MSc Course Description
The course is a 1-year MSc by coursework and consists of full time study, with assessment by course assignments and written examinations.
The course includes:
- 3 compulsory courses (40% of the final mark, assessed by written examination)
- 2 chosen electives (each counting 10% of the final mark)
- Friday workshops
- fieldtrips
- a dissertation (40% of the final mark)
Download:
Compulsory Courses
Course 1: Issues and Driving Forces
Growth and nature of environmental awareness, values and perceptions. Critical issues in current and future environmental change in terrestrial, atmospheric, aquatic and marine systems. The forces driving change including population growth and consumption, resource scarcity, climate, patterns of energy use, ecosystem changes, thresholds and sustainability.

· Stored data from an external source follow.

Lemma resolve_limits_fold c spec now e k :
  resolve c spec now = Ok e ->
  Entitlements.limits e !! k =
  fold_left (merge_into (policy_for spec k)) (limit_sources c spec now k) None.
Proof.
  unfold resolve, limit_sources. intros Hr. inv_result. simpl.
  destruct (Catalog.tier c (EntitlementSpec.tier spec)) as [t|] eqn:Et; [|done].
  injection E0 as <-. rewrite merge_limits_lookup, (grants_limits _ _ _ _ _ _ _ E4). simpl.
  rewrite insert_fold_lookup. set (gs := map Grant.limits _).
  rewrite !omap_app. simpl.
  destruct (Tier.limits t !! k) as [v|]; simpl;
    destruct (EntitlementSpec.limit_overrides spec !! k) as [o|]; simpl;
    rewrite ?app_nil_r, ?fold_left_app; done.
Qed.

(** The order on limits: [LIMIT_UNLIMITED] is the top. *)
Definition limit_le (a b : Z) : Prop :=
  b = LIMIT_UNLIMITED \/ (a <> LIMIT_UNLIMITED /\ a <= b).

Lemma limit_le_trans a b d : limit_le a b -> limit_le b d -> limit_le a d.
Proof. unfold limit_le. lia. Qed.

Lemma merged_max_ub cur v :
  limit_le cur (merged (Some cur) v LimitMergePolicy.Max) /\
  limit_le v (merged (Some cur) v LimitMergePolicy.Max) /\
  (merged (Some cur) v LimitMergePolicy.Max = cur \/
   merged (Some cur) v LimitMergePolicy.Max = v).
Proof.
  unfold merged, limit_le, LIMIT_UNLIMITED.
  destruct (Z.eqb_spec cur (-1)), (Z.eqb_spec v (-1)); simpl; lia.
Qed.

Lemma fold_max_lub l cur :
  exists m, fold_left (merge_into LimitMergePolicy.Max) l (Some cur) = Some m /\
    limit_le cur m /\ (forall v, v ∈ l -> limit_le v m) /\ (m = cur \/ m ∈ l).
Proof.
  revert cur. induction l as [|v l IH]; intros cur; cbn [fold_left].
  - exists cur. unfold limit_le. split_and!; [done|lia|set_solver|by left].
  - unfold merge_into at 2.
    destruct (IH (merged (Some cur) v LimitMergePolicy.Max)) as (m & -> & Hc & Hl & Hm).
    destruct (merged_max_ub cur v) as (H1 & H2 & H3). exists m. split_and!; [done|..].
    + by eapply limit_le_trans.
    + intros w [->|Hw]%elem_of_cons; [by eapply limit_le_trans|auto].
    + destruct Hm as [->|Hm]; [destruct H3 as [->| ->]|]; set_solver.
Qed.
(* ===== verification/License.v ===== *)
(** * Licence records and seats
      ([crates/copylocker-server-core/src/store.rs], [activate.rs], [heartbeat.rs],
       [deactivate.rs], [revoke.rs])

    A [LicenseRecord] is the state a licence's durable object holds.  Every operation that the
    source writes on [&mut LicenseRecord] takes the record and returns the record with the
    result; the theorems quantify over arbitrary sequences of operations. *)

From S2P Require Import Prelude Types Errors Catalog Entitlement Policy Version Device.

(** ** The stored state ([store.rs]) *)

Module ActivationStatus.
Inductive ActivationStatus := Active | Released | Revoked | Pending.
#[global] Instance ActivationStatus_eq_dec : EqDecision ActivationStatus.
Proof. solve_decision. Defined.
End ActivationStatus.
Notation ActivationStatus := ActivationStatus.ActivationStatus.

Module LicenseStatus.
Inductive LicenseStatus := Active | Suspended | Expired | Revoked.
#[global] Instance LicenseStatus_eq_dec : EqDecision LicenseStatus.
Proof. solve_decision. Defined.
End LicenseStatus.
Notation LicenseStatus := LicenseStatus.LicenseStatus.
(** C18 The decoder accepts exactly the canonical encodings: a byte string decodes to [v] if and
    only if [v] is in canonical form within the limits (shortest heads, bounded sizes and depth,
    valid UTF-8, strictly ordered map keys at every level) and the bytes are its encoding - so
    each value has exactly one accepted encoding and signed artifacts are not malleable. *)
Theorem decode_exact (l : Limits) (bytes : list byte) (v : CborValue) (Hl : limits_typed l)
    (Hb : is_bytes bytes) :
  decode_canonical bytes l = Ok v <-> canonical l (depth_budget l) v /\ bytes = to_canonical v.
Proof.
  unfold decode_canonical. split.
  - intros H. apply rbind_ok in H as ([v' s] & Hv & H). simpl in H.
    destruct s as [|]; [|done]. case_bool_decide as Heq; [|done]. injection H as ->.
    destruct (value_sound _ _ _ _ _ Hb Hv) as [Hw _]. split; [|done].
    apply norm_fixed_canonical; [done|done|].
    destruct (value_norm l Hl _ v Hw []) as [Hn|Hn]; rewrite app_nil_r, Heq in Hn; congruence.
  - intros [Hc ->]. rewrite <- (app_nil_r (to_canonical v)) at 1.
    rewrite (value_to_canonical l Hl (depth_budget l) v [] Hc). simpl.
    by rewrite bool_decide_eq_true_2.
Qed.

Definition demo_value : CborValue :=
  Map [(Uint 1, Bytes [1; 2; 3]); (Uint 24, Array [Bool true; Null]); (Text [104; 195; 169], int (-42))].

Lemma decode_exact_witness :
  decode_canonical (to_canonical demo_value) demo_limits = Ok demo_value /\
  canonical demo_limits (depth_budget demo_limits) demo_value.
Proof.
  assert (H : decode_canonical (to_canonical demo_value) demo_limits = Ok demo_value)
    by (vm_compute; reflexivity).
  split; [exact H|].
  apply (decode_exact demo_limits (to_canonical demo_value) demo_value); [| |exact H].
  - split; split; discriminate.
  - apply (bool_decide_unpack (Forall _ _)). vm_compute. reflexivity.
Defined.

(** The encoding of a map does not depend on the order its fields were inserted in, for any
    set of fields whose keys encode differently: builders and attribute maps are deterministic. *)
Theorem map_encoding_order_free (m m' : list (CborValue * CborValue)) (Hp : m ≡ₚ m')
    (Hd : NoDup (map (fun kv => to_canonical kv.1) m)) :
  to_canonical (Map m) = to_canonical (Map m').
Proof.
  cbn [to_canonical]. rewrite (Permutation_length Hp). do 2 f_equal. apply sort_perm.
  - by apply Permutation_map.
  - rewrite map_map. erewrite map_ext; [exact Hd|]. by intros [].
Qed.

Lemma map_encoding_order_free_witness :
  to_canonical (Map [(Uint 10, Uint 1); (Uint 1, Uint 2)]) =
  to_canonical (Map [(Uint 1, Uint 2); (Uint 10, Uint 1)]).
Proof.
  apply (map_encoding_order_free [(Uint 10, Uint 1); (Uint 1, Uint 2)]).
  - apply Permutation_swap.
  - apply (bool_decide_unpack (NoDup _)). reflexivity.
Defined.

Lemma int_roundtrip v : in_i64 v -> as_int (int v) = Some v.
Proof.
  intros Hv. unfold int. destruct (Z.ltb_spec v 0); simpl; unfold i64_try_from;
    rewrite (proj2 (Z.leb_le _ _)) by int_lia; simpl; f_equal; lia.
Qed.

Course 2: Managing the Environment
The nature of environmental management at various levels, the household and consumer behaviour, the business perspective, special interest groups, national and international action and co-operation. The formal legal framework. How the above are mediated by cross-cutting dimensions of a legal, economic, ethical, cultural and ecological nature.
Course 3: Methods and Techniques for Environmental Management
Basic computing and environmental modelling, sociological and ecological experimental design, data acquisition and handling, risk assessment, GIS and remote sensing, surveys and monitoring.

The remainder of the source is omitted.